Instructions for the task
Transcribe the listing from its top line through the line with "(** ** References *)". Keep it exact, both ends included, and add nothing.
◆ ◆ ◆ ◆ ◆ ◆ ◆
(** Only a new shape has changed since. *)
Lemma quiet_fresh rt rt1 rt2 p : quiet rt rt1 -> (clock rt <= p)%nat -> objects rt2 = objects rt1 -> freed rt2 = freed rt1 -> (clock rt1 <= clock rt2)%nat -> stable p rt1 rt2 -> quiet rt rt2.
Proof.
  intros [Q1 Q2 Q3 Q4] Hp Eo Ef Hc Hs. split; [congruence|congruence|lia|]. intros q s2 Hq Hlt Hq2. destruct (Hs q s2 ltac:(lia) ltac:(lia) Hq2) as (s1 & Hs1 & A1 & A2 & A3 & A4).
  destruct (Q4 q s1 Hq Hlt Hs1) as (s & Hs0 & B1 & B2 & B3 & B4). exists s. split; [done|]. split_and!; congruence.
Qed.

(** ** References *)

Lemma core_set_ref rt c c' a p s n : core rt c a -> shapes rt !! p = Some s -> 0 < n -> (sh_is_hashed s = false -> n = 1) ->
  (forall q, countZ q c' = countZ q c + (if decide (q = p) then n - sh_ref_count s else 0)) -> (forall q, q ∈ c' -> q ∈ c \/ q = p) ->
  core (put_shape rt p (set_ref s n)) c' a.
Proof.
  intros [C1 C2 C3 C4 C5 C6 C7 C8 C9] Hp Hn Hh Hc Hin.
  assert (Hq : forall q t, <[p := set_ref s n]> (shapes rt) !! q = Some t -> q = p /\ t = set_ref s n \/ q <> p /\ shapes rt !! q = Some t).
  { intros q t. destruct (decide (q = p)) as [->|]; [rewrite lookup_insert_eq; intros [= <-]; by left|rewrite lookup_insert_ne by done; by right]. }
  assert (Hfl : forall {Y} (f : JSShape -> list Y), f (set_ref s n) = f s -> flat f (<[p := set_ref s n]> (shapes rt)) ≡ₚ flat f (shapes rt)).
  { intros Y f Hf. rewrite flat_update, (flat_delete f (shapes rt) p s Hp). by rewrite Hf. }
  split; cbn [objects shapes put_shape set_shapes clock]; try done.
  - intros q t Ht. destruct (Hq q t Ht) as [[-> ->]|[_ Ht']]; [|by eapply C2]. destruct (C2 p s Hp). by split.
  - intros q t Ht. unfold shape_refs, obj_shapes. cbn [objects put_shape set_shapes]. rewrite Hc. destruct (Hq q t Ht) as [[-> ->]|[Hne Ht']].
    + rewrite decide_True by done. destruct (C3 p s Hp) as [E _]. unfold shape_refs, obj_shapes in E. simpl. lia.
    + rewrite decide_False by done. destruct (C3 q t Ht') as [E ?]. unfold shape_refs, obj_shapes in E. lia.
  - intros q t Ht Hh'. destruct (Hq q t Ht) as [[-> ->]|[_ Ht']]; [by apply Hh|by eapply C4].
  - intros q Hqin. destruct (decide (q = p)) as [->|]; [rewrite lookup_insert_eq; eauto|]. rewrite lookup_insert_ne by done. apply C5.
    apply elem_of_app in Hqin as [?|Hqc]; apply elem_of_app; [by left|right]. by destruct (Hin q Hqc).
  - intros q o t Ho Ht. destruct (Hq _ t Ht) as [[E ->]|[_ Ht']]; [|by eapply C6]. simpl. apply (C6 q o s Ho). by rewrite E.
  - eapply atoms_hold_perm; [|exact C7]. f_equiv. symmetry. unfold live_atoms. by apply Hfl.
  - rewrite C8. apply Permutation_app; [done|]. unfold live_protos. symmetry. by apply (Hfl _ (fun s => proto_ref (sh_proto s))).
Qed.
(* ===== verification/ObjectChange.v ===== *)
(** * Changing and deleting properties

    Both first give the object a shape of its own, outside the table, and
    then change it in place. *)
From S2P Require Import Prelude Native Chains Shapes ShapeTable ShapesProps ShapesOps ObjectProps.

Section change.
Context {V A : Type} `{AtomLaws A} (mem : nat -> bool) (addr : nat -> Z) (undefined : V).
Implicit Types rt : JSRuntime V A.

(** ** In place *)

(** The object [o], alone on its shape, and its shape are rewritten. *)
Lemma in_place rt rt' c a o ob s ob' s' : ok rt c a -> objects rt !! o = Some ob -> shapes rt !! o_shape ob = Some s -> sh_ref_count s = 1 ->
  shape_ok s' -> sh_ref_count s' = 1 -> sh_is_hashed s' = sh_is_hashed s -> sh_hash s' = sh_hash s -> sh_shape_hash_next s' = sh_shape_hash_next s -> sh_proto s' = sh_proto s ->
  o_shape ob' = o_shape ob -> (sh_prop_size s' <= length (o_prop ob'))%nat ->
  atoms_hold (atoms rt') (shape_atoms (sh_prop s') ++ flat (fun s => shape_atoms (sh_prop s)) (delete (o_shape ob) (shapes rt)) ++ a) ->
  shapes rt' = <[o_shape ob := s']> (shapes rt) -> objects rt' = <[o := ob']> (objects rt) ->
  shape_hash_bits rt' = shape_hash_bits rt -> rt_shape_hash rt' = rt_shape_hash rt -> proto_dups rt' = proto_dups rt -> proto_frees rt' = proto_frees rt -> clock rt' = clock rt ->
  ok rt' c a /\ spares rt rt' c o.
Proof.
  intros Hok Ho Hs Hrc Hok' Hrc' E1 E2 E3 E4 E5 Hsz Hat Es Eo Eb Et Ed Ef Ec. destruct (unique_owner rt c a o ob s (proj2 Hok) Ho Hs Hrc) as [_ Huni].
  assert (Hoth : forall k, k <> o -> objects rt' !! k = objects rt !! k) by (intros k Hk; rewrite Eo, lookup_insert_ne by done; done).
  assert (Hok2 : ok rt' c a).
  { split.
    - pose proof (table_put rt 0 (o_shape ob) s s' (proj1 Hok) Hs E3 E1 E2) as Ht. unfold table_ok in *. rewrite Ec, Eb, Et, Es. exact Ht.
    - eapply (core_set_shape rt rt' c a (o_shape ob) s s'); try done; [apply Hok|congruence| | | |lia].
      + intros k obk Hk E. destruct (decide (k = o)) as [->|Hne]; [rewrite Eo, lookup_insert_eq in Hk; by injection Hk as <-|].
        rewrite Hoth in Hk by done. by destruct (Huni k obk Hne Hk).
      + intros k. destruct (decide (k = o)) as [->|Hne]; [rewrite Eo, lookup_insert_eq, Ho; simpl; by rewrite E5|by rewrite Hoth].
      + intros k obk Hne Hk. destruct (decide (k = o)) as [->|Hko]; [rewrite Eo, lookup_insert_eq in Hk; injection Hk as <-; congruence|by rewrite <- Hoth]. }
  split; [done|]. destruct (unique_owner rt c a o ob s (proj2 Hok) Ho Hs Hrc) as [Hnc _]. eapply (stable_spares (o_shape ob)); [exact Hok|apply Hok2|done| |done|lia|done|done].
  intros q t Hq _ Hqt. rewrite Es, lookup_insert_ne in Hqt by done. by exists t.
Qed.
◆ ◆ ◆ ◆ ◆ ◆ ◆
Worked solution
(** Only a new shape has changed since. *)
Lemma quiet_fresh rt rt1 rt2 p : quiet rt rt1 -> (clock rt <= p)%nat -> objects rt2 = objects rt1 -> freed rt2 = freed rt1 -> (clock rt1 <= clock rt2)%nat -> stable p rt1 rt2 -> quiet rt rt2.
Proof.
  intros [Q1 Q2 Q3 Q4] Hp Eo Ef Hc Hs. split; [congruence|congruence|lia|]. intros q s2 Hq Hlt Hq2. destruct (Hs q s2 ltac:(lia) ltac:(lia) Hq2) as (s1 & Hs1 & A1 & A2 & A3 & A4).
  destruct (Q4 q s1 Hq Hlt Hs1) as (s & Hs0 & B1 & B2 & B3 & B4). exists s. split; [done|]. split_and!; congruence.
Qed.

(** ** References *)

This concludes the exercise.